=== Data shown ===

(** * LOV mirror: ingestion and normalisation pipeline

    A shallow embedding of the TypeScript sources of the vocabulary mirror
    (the modules of [scripts/lov-mirror/] and the pass of the monolithic
    [scripts/fetch-lov.ts]) together with the properties its design
    document states about them.

    Conventions of the embedding.
    - A JavaScript string is a Rocq [string]; every character stands for one
      UTF-16 code unit below 256.  The URI encoder of [Module Encode] is the
      exception: it is modelled on arbitrary sequences of 16-bit code units.
    - [null] and [undefined] are both [None].
    - The file system is a finite map from normalised paths below the output
      root to file contents; every effect of a pipeline pass is also appended
      to a trace, so that "nothing was fetched, nothing was written" is a
      statement about that trace.  Calls of the file system and of the N3
      writer are taken not to fail.
    - The network, the N3 parser, store and writer, [Date.parse], the clock
      and [localeCompare] are platform services: they are fields of a
      [Platform] record that the pipeline takes as a parameter.
    - A pass over a vocabulary is given twice: as a function from world to
      world, which is the pass run alone, and as the sequence of the
      operations it awaits ([Module Pool]), between any two of which the
      other workers of the pool may act.

    The file has three parts: the embedding, module by module; the
    vocabulary of the statements ([Module Spec]) with a small registry to
    run the pipeline on ([Module Example]); the properties. *)

From Stdlib Require Import ZArith NArith Lia Bool Ascii String DecimalString.
From stdpp Require Import gmap strings list sorting.

Local Open Scope string_scope.
Local Open Scope list_scope.

(* ===================================================================== *)
(** * JavaScript strings                                                  *)
(* ===================================================================== *)

Module JsString.

Definition code (c : ascii) : N := N_of_ascii c.

(** The code units [String.prototype.trim] removes (WhiteSpace and
    LineTerminator), as far as they are below 256. *)
Definition is_ws (c : ascii) : bool :=
  let n := code c in
  ((9 <=? n) && (n <=? 13) || (n =? 32) || (n =? 160))%N.

Fixpoint trimStart (s : string) : string :=
  match s with
  | EmptyString => EmptyString
  | String c r => if is_ws c then trimStart r else s
  end.

Fixpoint trimEnd (s : string) : string :=
  match s with
  | EmptyString => EmptyString
  | String c r =>
      match trimEnd r with
      | EmptyString => if is_ws c then EmptyString else String c EmptyString
      | r' => String c r'
      end
  end.

Definition trim (s : string) : string := trimEnd (trimStart s).

(** [toLowerCase] on code units below 256: A-Z and the upper-case letters
    of Latin-1 (all of 0xC0-0xDE but the multiplication sign 0xD7). *)
Definition lower_char (c : ascii) : ascii :=
  let n := code c in
  if ((65 <=? n) && (n <=? 90)
      || (192 <=? n) && (n <=? 222) && negb (n =? 215))%N
  then ascii_of_N (n + 32) else c.

Fixpoint toLowerCase (s : string) : string :=
  match s with
  | EmptyString => EmptyString
  | String c r => String (lower_char c) (toLowerCase r)
  end.

(** [s.split(sep)[0]]: the part of [s] before the first [sep]. *)
Fixpoint split_head (sep : ascii) (s : string) : string :=
  match s with
  | EmptyString => EmptyString
  | String c r => if Ascii.eqb c sep then EmptyString
                  else String c (split_head sep r)
  end.

(** Truthiness of a string value. *)
Definition truthy (s : string) : bool :=
  match s with EmptyString => false | _ => true end.

(** [a === b] where [a] may be [null]/[undefined] and [b] is a string. *)
Definition strict_eq (a : option string) (b : string) : bool :=
  match a with Some x => String.eqb x b | None => false end.

(** The order of the default [Array.prototype.sort]: code unit by code
    unit, as a number that is negative, zero or positive. *)
Definition compare_units (a b : string) : Z :=
  match String.compare a b with Lt => (-1)%Z | Eq => 0%Z | Gt => 1%Z end.

End JsString.

(* ===================================================================== *)
(** * JavaScript arrays                                                   *)
(* ===================================================================== *)

Module JsArray.
Section Sort.
Context {A : Type} (cmp : A -> A -> Z).

(** [Array.prototype.sort(cmp)] is a stable sort: of two elements the
    comparator does not order strictly, the one that came first stays
    first.  [insert x l] puts [x], which preceded every element of [l]
    in the input, behind exactly the elements strictly smaller. *)
Fixpoint insert (x : A) (l : list A) : list A :=
  match l with
  | [] => [x]
  | y :: l' => if (0 <? cmp x y)%Z then y :: insert x l' else x :: l
  end.

Definition sort (l : list A) : list A := foldr insert [] l.

(** [a] may stand before [b] in an array sorted with [cmp]. *)
Definition before (a b : A) : Prop := (cmp a b <= 0)%Z.
End Sort.

(** A JavaScript [Set] of strings keeps insertion order. *)
Definition set_add (x : string) (s : list string) : list string :=
  if bool_decide (x ∈ s) then s else s ++ [x].
End JsArray.

(* ===================================================================== *)
(** * http.ts: content types and URL extensions                           *)
(* ===================================================================== *)

Module Http.
Import JsString.

(** [contentTypeBase]: [null] and the empty string give [null]; otherwise
    the part before the first semicolon, trimmed and lower-cased. *)
Definition contentTypeBase (ct : option string) : option string :=
  match ct with
  | None => None
  | Some s => if truthy s
              then Some (toLowerCase (trim (split_head ";" s)))
              else None
  end.

Definition is_alnum (c : ascii) : bool :=
  let n := code c in
  ((48 <=? n) && (n <=? 57) || (65 <=? n) && (n <=? 90)
   || (97 <=? n) && (n <=? 122))%N.

(** The longest run of [[a-z0-9]] (case-insensitive) at the head of [s],
    and what follows it. *)
Fixpoint alnum_run (s : string) : string * string :=
  match s with
  | EmptyString => (EmptyString, EmptyString)
  | String c r =>
      if is_alnum c
      then let '(run, rest) := alnum_run r in (String c run, rest)
      else (EmptyString, s)
  end.

(** What may follow the extension: [?], [#] or the end of the input. *)
Definition ext_end (rest : string) : bool :=
  match rest with
  | EmptyString => true
  | String c _ => Ascii.eqb c "?" || Ascii.eqb c "#"
  end.

(** The leftmost match of [/\.([a-z0-9]+)(?:\?|#|$)/i] in [s], as its
    capture group.  The greedy run cannot be shortened by backtracking:
    after a shorter run comes a letter or digit, never [?], [#] or the
    end. *)
Fixpoint ext_match (s : string) : option string :=
  match s with
  | EmptyString => None
  | String c r =>
      if Ascii.eqb c "."
      then let '(run, rest) := alnum_run r in
           if truthy run && ext_end rest then Some run else ext_match r
      else ext_match r
  end.

Definition urlExt (url : string) : string :=
  toLowerCase (default EmptyString (ext_match url)).

End Http.

(* ===================================================================== *)
(** * rdf.ts: the format detector                                         *)
(* ===================================================================== *)

Module Rdf.
Import JsString Http.

Inductive N3Format := Turtle | N3 | NTriples | TriG.

Definition format_name (f : N3Format) : string :=
  match f with
  | Turtle => "turtle" | N3 => "n3" | NTriples => "ntriples" | TriG => "trig"
  end.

===

▶ Exercise requirements
Restate the whole set of entries exactly.

▶ Written response
(** * LOV mirror: ingestion and normalisation pipeline

    A shallow embedding of the TypeScript sources of the vocabulary mirror
    (the modules of [scripts/lov-mirror/] and the pass of the monolithic
    [scripts/fetch-lov.ts]) together with the properties its design
    document states about them.

    Conventions of the embedding.
    - A JavaScript string is a Rocq [string]; every character stands for one
      UTF-16 code unit below 256.  The URI encoder of [Module Encode] is the
      exception: it is modelled on arbitrary sequences of 16-bit code units.
    - [null] and [undefined] are both [None].
    - The file system is a finite map from normalised paths below the output
      root to file contents; every effect of a pipeline pass is also appended
      to a trace, so that "nothing was fetched, nothing was written" is a
      statement about that trace.  Calls of the file system and of the N3
      writer are taken not to fail.
    - The network, the N3 parser, store and writer, [Date.parse], the clock
      and [localeCompare] are platform services: they are fields of a
      [Platform] record that the pipeline takes as a parameter.
    - A pass over a vocabulary is given twice: as a function from world to
      world, which is the pass run alone, and as the sequence of the
      operations it awaits ([Module Pool]), between any two of which the
      other workers of the pool may act.

    The file has three parts: the embedding, module by module; the
    vocabulary of the statements ([Module Spec]) with a small registry to
    run the pipeline on ([Module Example]); the properties. *)

From Stdlib Require Import ZArith NArith Lia Bool Ascii String DecimalString.
From stdpp Require Import gmap strings list sorting.

Local Open Scope string_scope.
Local Open Scope list_scope.

(* ===================================================================== *)
(** * JavaScript strings                                                  *)
(* ===================================================================== *)

Module JsString.

Definition code (c : ascii) : N := N_of_ascii c.

(** The code units [String.prototype.trim] removes (WhiteSpace and
    LineTerminator), as far as they are below 256. *)
Definition is_ws (c : ascii) : bool :=
  let n := code c in
  ((9 <=? n) && (n <=? 13) || (n =? 32) || (n =? 160))%N.

Fixpoint trimStart (s : string) : string :=
  match s with
  | EmptyString => EmptyString
  | String c r => if is_ws c then trimStart r else s
  end.

Fixpoint trimEnd (s : string) : string :=
  match s with
  | EmptyString => EmptyString
  | String c r =>
      match trimEnd r with
      | EmptyString => if is_ws c then EmptyString else String c EmptyString
      | r' => String c r'
      end
  end.

Definition trim (s : string) : string := trimEnd (trimStart s).

(** [toLowerCase] on code units below 256: A-Z and the upper-case letters
    of Latin-1 (all of 0xC0-0xDE but the multiplication sign 0xD7). *)
Definition lower_char (c : ascii) : ascii :=
  let n := code c in
  if ((65 <=? n) && (n <=? 90)
      || (192 <=? n) && (n <=? 222) && negb (n =? 215))%N
  then ascii_of_N (n + 32) else c.

Fixpoint toLowerCase (s : string) : string :=
  match s with
  | EmptyString => EmptyString
  | String c r => String (lower_char c) (toLowerCase r)
  end.

(** [s.split(sep)[0]]: the part of [s] before the first [sep]. *)
Fixpoint split_head (sep : ascii) (s : string) : string :=
  match s with
  | EmptyString => EmptyString
  | String c r => if Ascii.eqb c sep then EmptyString
                  else String c (split_head sep r)
  end.

(** Truthiness of a string value. *)
Definition truthy (s : string) : bool :=
  match s with EmptyString => false | _ => true end.

(** [a === b] where [a] may be [null]/[undefined] and [b] is a string. *)
Definition strict_eq (a : option string) (b : string) : bool :=
  match a with Some x => String.eqb x b | None => false end.

(** The order of the default [Array.prototype.sort]: code unit by code
    unit, as a number that is negative, zero or positive. *)
Definition compare_units (a b : string) : Z :=
  match String.compare a b with Lt => (-1)%Z | Eq => 0%Z | Gt => 1%Z end.

End JsString.

(* ===================================================================== *)
(** * JavaScript arrays                                                   *)
(* ===================================================================== *)

Module JsArray.
Section Sort.
Context {A : Type} (cmp : A -> A -> Z).

(** [Array.prototype.sort(cmp)] is a stable sort: of two elements the
    comparator does not order strictly, the one that came first stays
    first.  [insert x l] puts [x], which preceded every element of [l]
    in the input, behind exactly the elements strictly smaller. *)
Fixpoint insert (x : A) (l : list A) : list A :=
  match l with
  | [] => [x]
  | y :: l' => if (0 <? cmp x y)%Z then y :: insert x l' else x :: l
  end.

Definition sort (l : list A) : list A := foldr insert [] l.

(** [a] may stand before [b] in an array sorted with [cmp]. *)
Definition before (a b : A) : Prop := (cmp a b <= 0)%Z.
End Sort.

(** A JavaScript [Set] of strings keeps insertion order. *)
Definition set_add (x : string) (s : list string) : list string :=
  if bool_decide (x ∈ s) then s else s ++ [x].
End JsArray.

(* ===================================================================== *)
(** * http.ts: content types and URL extensions                           *)
(* ===================================================================== *)

Module Http.
Import JsString.

(** [contentTypeBase]: [null] and the empty string give [null]; otherwise
    the part before the first semicolon, trimmed and lower-cased. *)
Definition contentTypeBase (ct : option string) : option string :=
  match ct with
  | None => None
  | Some s => if truthy s
              then Some (toLowerCase (trim (split_head ";" s)))
              else None
  end.

Definition is_alnum (c : ascii) : bool :=
  let n := code c in
  ((48 <=? n) && (n <=? 57) || (65 <=? n) && (n <=? 90)
   || (97 <=? n) && (n <=? 122))%N.

(** The longest run of [[a-z0-9]] (case-insensitive) at the head of [s],
    and what follows it. *)
Fixpoint alnum_run (s : string) : string * string :=
  match s with
  | EmptyString => (EmptyString, EmptyString)
  | String c r =>
      if is_alnum c
      then let '(run, rest) := alnum_run r in (String c run, rest)
      else (EmptyString, s)
  end.

(** What may follow the extension: [?], [#] or the end of the input. *)
Definition ext_end (rest : string) : bool :=
  match rest with
  | EmptyString => true
  | String c _ => Ascii.eqb c "?" || Ascii.eqb c "#"
  end.

(** The leftmost match of [/\.([a-z0-9]+)(?:\?|#|$)/i] in [s], as its
    capture group.  The greedy run cannot be shortened by backtracking:
    after a shorter run comes a letter or digit, never [?], [#] or the
    end. *)
Fixpoint ext_match (s : string) : option string :=
  match s with
  | EmptyString => None
  | String c r =>
      if Ascii.eqb c "."
      then let '(run, rest) := alnum_run r in
           if truthy run && ext_end rest then Some run else ext_match r
      else ext_match r
  end.

Definition urlExt (url : string) : string :=
  toLowerCase (default EmptyString (ext_match url)).

End Http.

(* ===================================================================== *)
(** * rdf.ts: the format detector                                         *)
(* ===================================================================== *)

Module Rdf.
Import JsString Http.

Inductive N3Format := Turtle | N3 | NTriples | TriG.

Definition format_name (f : N3Format) : string :=
  match f with
  | Turtle => "turtle" | N3 => "n3" | NTriples => "ntriples" | TriG => "trig"
  end.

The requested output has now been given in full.